Transparency is not an "educational" process. Instead, it is the process of climbing the mountain during which all team members, irrespective of seniority, drop their mask. Earning authenticity credits is much more important than capturing kudos points.
Systemic transparency helps the parts to see the whole. It is important to reduce reliance on discrete surveys because they leave room for bias and a veil of secrecy. This statement is not intended to rubbish surveys as they are useful when used appropriately and sparsely.
As a segway from authenticity, employees within the enterprise should be able to question anything. Ritualized agile, periodic surveys and complaints systems are the least effective mechanisms for steering culture.
By choosing the oath of real-time, measurable and immutable feedback exchange organizations create a pattern and culture of critical thinking (as opposed to a periodic hurd-and-shepherd type of event).

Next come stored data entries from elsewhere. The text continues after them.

(** * Verification model of truckingCompanyCrawler

    Shallow embedding of the crawler (src/utils.py, src/config.py,
    src/page_crawler.py, src/run_full_crawl.py) and of the classifier
    (src/classifier.py).  Python strings are modelled as Rocq [string]s of
    ASCII characters; Python [str.lower], [str.strip] and the regular
    expression classes are modelled on their ASCII part. *)

From Stdlib Require Import String Ascii List Bool Arith ZArith Lia Permutation.
Import ListNotations.
Open Scope list_scope.
Open Scope string_scope.

(* ------------------------------------------------------------------ *)
(** ** Python string primitives *)

Module PyStr.

Definition is_upper (c : ascii) : bool :=
  let n := nat_of_ascii c in Nat.leb 65 n && Nat.leb n 90.
Definition is_lower (c : ascii) : bool :=
  let n := nat_of_ascii c in Nat.leb 97 n && Nat.leb n 122.
Definition is_alpha (c : ascii) : bool := is_upper c || is_lower c.
Definition is_digit (c : ascii) : bool :=
  let n := nat_of_ascii c in Nat.leb 48 n && Nat.leb n 57.

(** [str.lower] on one ASCII character. *)
Definition lower_char (c : ascii) : ascii :=
  if is_upper c then ascii_of_nat (nat_of_ascii c + 32) else c.

(** [str.lower] *)
Fixpoint lower (s : string) : string :=
  match s with
  | EmptyString => EmptyString
  | String c s' => String (lower_char c) (lower s')
  end.

(** Characters removed by [str.strip()] (ASCII part of [str.isspace]). *)
Definition is_space (c : ascii) : bool :=
  let n := nat_of_ascii c in
  (Nat.leb 9 n && Nat.leb n 13) || (Nat.leb 28 n && Nat.leb n 32).

Fixpoint lstrip_by (p : ascii -> bool) (s : string) : string :=
  match s with
  | EmptyString => EmptyString
  | String c s' => if p c then lstrip_by p s' else s
  end.

Fixpoint rev_str (s : string) : string :=
  match s with
  | EmptyString => EmptyString
  | String c s' => rev_str s' ++ String c EmptyString
  end.

Definition rstrip_by (p : ascii -> bool) (s : string) : string :=
  rev_str (lstrip_by p (rev_str s)).

(** [str.strip()] *)
Definition strip (s : string) : string := rstrip_by is_space (lstrip_by is_space s).

(** [s.rstrip(c)] for a single character [c]. *)
Definition rstrip_char (c : ascii) (s : string) : string :=
  rstrip_by (fun d => Ascii.eqb d c) s.

(** [s.startswith(p)] *)
Fixpoint startswith (s p : string) : bool :=
  match p, s with
  | EmptyString, _ => true
  | String c p', String d s' => Ascii.eqb c d && startswith s' p'
  | String _ _, EmptyString => false
  end.

(** [s.endswith(p)] *)
Definition endswith (s p : string) : bool :=
  startswith (rev_str s) (rev_str p).

(** [p in s] *)
Fixpoint contains (s p : string) : bool :=
  startswith s p ||
  match s with
  | EmptyString => false
  | String _ s' => contains s' p
  end.

(** [s.find(c)] for a one-character needle: [None] stands for [-1]. *)
Fixpoint find_char (c : ascii) (s : string) : option nat :=
  match s with
  | EmptyString => None
  | String d s' =>
      if Ascii.eqb c d then Some 0
      else option_map S (find_char c s')
  end.

(** [s[:i]] and [s[i:]] *)
Definition take (i : nat) (s : string) : string := substring 0 i s.
Fixpoint drop (i : nat) (s : string) : string :=
  match i, s with
  | 0, _ => s
  | S _, EmptyString => EmptyString
  | S i', String _ s' => drop i' s'
  end.

(** [s.split(c, 1)] when [c in s]; [None] when [c] does not occur. *)
Fixpoint split_once (c : ascii) (s : string) : option (string * string) :=
  match s with
  | EmptyString => None
  | String d s' =>
      if Ascii.eqb c d then Some (EmptyString, s')
      else match split_once c s' with
           | Some (a, b) => Some (String d a, b)
           | None => None
           end
  end.

(** [s.split(c)] *)
Fixpoint split_all (c : ascii) (s : string) : list string :=
  match s with
  | EmptyString => [EmptyString]
  | String d s' =>
      if Ascii.eqb c d then EmptyString :: split_all c s'
      else match split_all c s' with
           | a :: rest => String d a :: rest
           | [] => [String d EmptyString]
           end
  end.

(** [sep.join(xs)] *)
Fixpoint join (sep : string) (xs : list string) : string :=
  match xs with
  | [] => EmptyString
  | [x] => x
  | x :: xs' => x ++ sep ++ join sep xs'
  end.

(** [s.replace(old, new)] for a non-empty [old]: left to right, without
    overlaps.  The fuel is the length of [s]; every step consumes at least
    one character. *)
Fixpoint replace_fuel (fuel : nat) (old new s : string) : string :=
  match fuel with
  | 0 => s
  | S f =>
      match s with
      | EmptyString => EmptyString
      | String c s' =>
          if startswith s old
          then new ++ replace_fuel f old new (drop (String.length old) s)
          else String c (replace_fuel f old new s')
      end
  end.
Definition replace (old new s : string) : string :=
  replace_fuel (String.length s) old new s.

(** [s[:-1]] *)
Definition drop_last (s : string) : string := take (String.length s - 1) s.

Definition str_eqb (a b : string) : bool := String.eqb a b.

Evidence-based change is the holy grail desired in all organizational behavior models. However, only the collegial culture can deliver the full promise. This is due to relatively low bias and the removal of barriers to challenging preconceived notions and scrutinizing with new evidence and understanding.
Thoughts and feelings, that traveled through the authenticity filter and survived the test of critical thinking, enter the universe of systems thinking - “the process of viewing the world and reality in terms of interconnectivity and synthesis rather than only singling things out and analyzing merely through deduction”.
Only collegial answers the question why “autonomous, self-organizing teams don’t work” (Michael K Sahota). Modern organizations and startups should focus on enabling inter-related responsible teams - e.g. focus on how power is shared through decisions.